While it may seem like quinoa is a new trend, it has actually been cultivated for thousands of years. Quinoa is indigenous to the Andean region of South America (specifically Bolivia, Ecuador, Chile, and Peru) and is often referred to by the Incans as ‘the mother of all grains'.
Although small, this seed (yes seed) is mighty. Out of all the foods out there claiming to be 'super', quinoa truly is a superfood and deserves a place in your pantry!
Check out our top ten facts below to learn more about quinoa:
Quinoa is pronounced ‘Keen-wah’.
Technically, quinoa is not actually a grain, but a protein-rich seed obtained from a vegetable that belongs to a family of Swiss chard, spinach and beets.
Quinoa thrives in diverse conditions when other crops would fail; including low rainfall, high altitudes, hot sun, freezing temperatures and poor soil conditions. During drought, quinoa often increases its yields and can thrive on as little as three to four inches of annual rainfall.
More than 120 different varieties of quinoa have been identified, including pink, orange and purple! The organic white and red varieties that we love at Honest to Goodness are the most commonly cultivated and commercialised. Apart from the colour, red, black and white quinoa are very similar and can be used in the same recipes. Nutritional differences are small. Red and black quinoa tend to have a stronger flavour, take slighter longer to cook and retain a little more of their crunch than the white quinoa.
Quinoa is renowned for its protein content but it’s the type of protein, not the amount that makes it so impressive.
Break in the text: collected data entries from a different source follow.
(* ===== verification/Ice.v ===== *)
(** * Ice: STUN binding requests and responses

    [src/backend/src/ice.rs]: parsing of binding requests, their HMAC, the
    response made of a verified request, and the packets a client creates.
    HMAC-SHA1 and CRC-32 come from third-party crates: they are the operations of
    [HmacSha1] and [Crc32]. *)
From S2P Require Import Prelude Common Bytes Packet.
Import Read Serialize SpliceFacts.

(** [Hmac::<Sha1>] (key, message) *)
Class HmacSha1 := { hmac_sha1 : bytes -> bytes -> bytes }.
Class HmacSha1Laws `{HmacSha1} : Prop := {
  hmac_sha1_length : forall key m, length (hmac_sha1 key m) = 20%nat
}.

(** [CRC32.checksum] *)
Class Crc32 := { checksum : bytes -> Z }.

Module Ice.

Definition HEADER_LEN : nat := 20.
Definition HMAC_LEN : nat := 20.
Definition FINGERPRINT_LEN : nat := 4.
Definition ATTR_HEADER_LEN : nat := 4.
Definition BINDING_REQUEST_ID : bytes := [0; 1].
Definition BINDING_RESPONSE_ID : bytes := [1; 1].
Definition MAGIC_COOKIE : bytes := [33; 18; 164; 66].

Module AttributeId.
Definition USERNAME : Z := 6.
Definition MESSAGE_INTEGRITY : Z := 8.
Definition FINGERPRINT : Z := 32808.
Definition NOMINATION : Z := 37.
End AttributeId.

Definition FINGERPRINT_XOR_VALUE : Z := 1398035790.

Definition range : Type := nat * nat.

Record BindingRequestRanges := mk_ranges {
  username_range : range;
  hmac_range : range;
  fingerprint_range : range
}.

Definition join_username (sender_ufrag receiver_ufrag : bytes) : bytes :=
  receiver_ufrag ++ [58] ++ sender_ufrag.

Record BindingRequest := mk_request {
  packet : bytes;
  is_nominated : bool;
  ranges : BindingRequestRanges
}.

Inductive ParseError :=
| IncompleteHeader (length : nat)
| MissingUsernameAttribute
| MissingHMacAttribute
| MissingFingerprintAttribute
| DeclaredMessageLengthMismatch (declared actual : nat)
| WrongHMacLength (length expected : Z)
| WrongFingerprintLength (length expected : Z)
| FingerprintBeforeHMac
| ExpectedFingerprint (attr_id : Z)
| AttributeAfterFingerprint (attr_id : Z)
| AttributeRangePastPacketEnd (attr_id : Z) (bytes_past : nat).

Definition looks_like_header (packet : bytes) : bool :=
  (8 <=? length packet)%nat && bool_decide (take 2 packet = BINDING_REQUEST_ID)
  && bool_decide (take 4 (drop 4 packet) = MAGIC_COOKIE).

(** The states of the parser, and its local variables. *)
Inductive ParseState := ReadingAttributes | ExpectFingerprint | Done.

Record Parser := mk_parser {
  parse_mode : ParseState;
  username_ : option range;
  hmac_ : option range;
  fingerprint_ : option range;
  nomination_ : option range
}.

#[global] Instance Parser_eta : Settable Parser := fun s =>
  mk_parser (parse_mode s) (username_ s) (hmac_ s) (fingerprint_ s) (nomination_ s).

(** The [match parse_mode] on one attribute. *)
Definition parse_attribute (s : Parser) (attr_id attr_len : Z) (attr_range : range) : Res ParseError Parser :=
  let len := (attr_range.2 - attr_range.1)%nat in
  match parse_mode s with
  | ReadingAttributes =>
      if attr_id =? AttributeId.USERNAME then Ok (s <| username_ := Some attr_range |>)
      else if attr_id =? AttributeId.NOMINATION then Ok (s <| nomination_ := Some attr_range |>)
      else if attr_id =? AttributeId.MESSAGE_INTEGRITY then
        if negb (len =? HMAC_LEN)%nat then Err (WrongHMacLength attr_len (Z.of_nat HMAC_LEN))
        else Ok (s <| hmac_ := Some attr_range |> <| parse_mode := ExpectFingerprint |>)
      else if attr_id =? AttributeId.FINGERPRINT then Err FingerprintBeforeHMac
      else Ok s
  | ExpectFingerprint =>
      if negb (attr_id =? AttributeId.FINGERPRINT) then Err (ExpectedFingerprint attr_id)
      else if negb (len =? FINGERPRINT_LEN)%nat then
        Err (WrongFingerprintLength attr_len (Z.of_nat FINGERPRINT_LEN))
      else Ok (s <| fingerprint_ := Some attr_range |> <| parse_mode := Done |>)
  | Done => Err (AttributeAfterFingerprint attr_id)
  end.

(** The loop over the attributes; each takes at least [ATTR_HEADER_LEN] bytes. *)
Fixpoint parse_attributes (fuel : nat) (packet : bytes) (attr_start : nat) (s : Parser) : Res ParseError Parser :=
  match fuel with
  | O => Panic
  | S fuel =>
      if (length packet <? attr_start + ATTR_HEADER_LEN)%nat then Ok s
      else
        rest ← slice_from attr_start packet;
        attr_header ← slice_to ATTR_HEADER_LEN rest;
        h ← slice 0 2 attr_header; attr_id ← parse_u16 h;
        h ← slice 2 4 attr_header; attr_len ← parse_u16 h;
        let attr_val_start := (attr_start + ATTR_HEADER_LEN)%nat in
        let attr_val_end := (attr_val_start + Z.to_nat attr_len)%nat in
        if (length packet <? attr_val_end)%nat then
          Err (AttributeRangePastPacketEnd attr_id (attr_val_end - length packet))
        else
          s ← parse_attribute s attr_id attr_len (attr_val_start, attr_val_end);
          parse_attributes fuel packet (Math.round_up_to_multiple_of 4 attr_val_end) s
  end.

Definition parse (packet : bytes) : Res ParseError BindingRequest :=
  if (length packet <? HEADER_LEN)%nat then Err (IncompleteHeader (length packet))
  else
    h ← slice 2 4 packet; declared ← parse_u16 h;
    let declared_message_length := Z.to_nat declared in
    let actual_message_length := (length packet - HEADER_LEN)%nat in
    if negb (declared_message_length =? actual_message_length)%nat then
      Err (DeclaredMessageLengthMismatch declared_message_length actual_message_length)
    else
      s ← parse_attributes (S (length packet)) packet HEADER_LEN (mk_parser ReadingAttributes None None None None);
      username ← ok_or MissingUsernameAttribute (username_ s);
      hmac ← ok_or MissingHMacAttribute (hmac_ s);
      fingerprint ← ok_or MissingFingerprintAttribute (fingerprint_ s);
      Ok (mk_request packet (bool_decide (is_Some (nomination_ s))) (mk_ranges username hmac fingerprint)).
Quinoa is one of the few plant foods considered a complete protein, offering all of the essential amino acids in sufficient amounts.
In addition to being a complete protein, quinoa is an excellent source of fibre (higher than most grains!), B-vitamins, magnesium, calcium, iron and vitamin E – no wonder the Incas referred to quinoa as ‘the mother of all grains’!
Quinoa is naturally free from gluten so is suitable for people who are gluten intolerant.
WASH BEFORE USE
Quinoa has a naturally bitter coating called 'saponin' which is the plant's natural defence against insects and birds. This also means quinoa crops do not require pesticides.
Saponin is a resin-like substance that can be simply removed by rinsing the quinoa before cooking. Whilst most imported Quinoa is "pre-washed" to remove the saponin, it is still wise to give it a final rinse.
HOW TO COOK
Just like rice, the basic ratio for cooking quinoa is one-part dry quinoa to two parts liquid. Using the absorption method, quinoa is cooked in just 15 minutes!
HOW TO USE
Quinoa is an extremely versatile ingredient that can be used in a variety of savoury and sweet dishes. If you're ever confused about where to use quinoa, simply use it as a substitute for rice.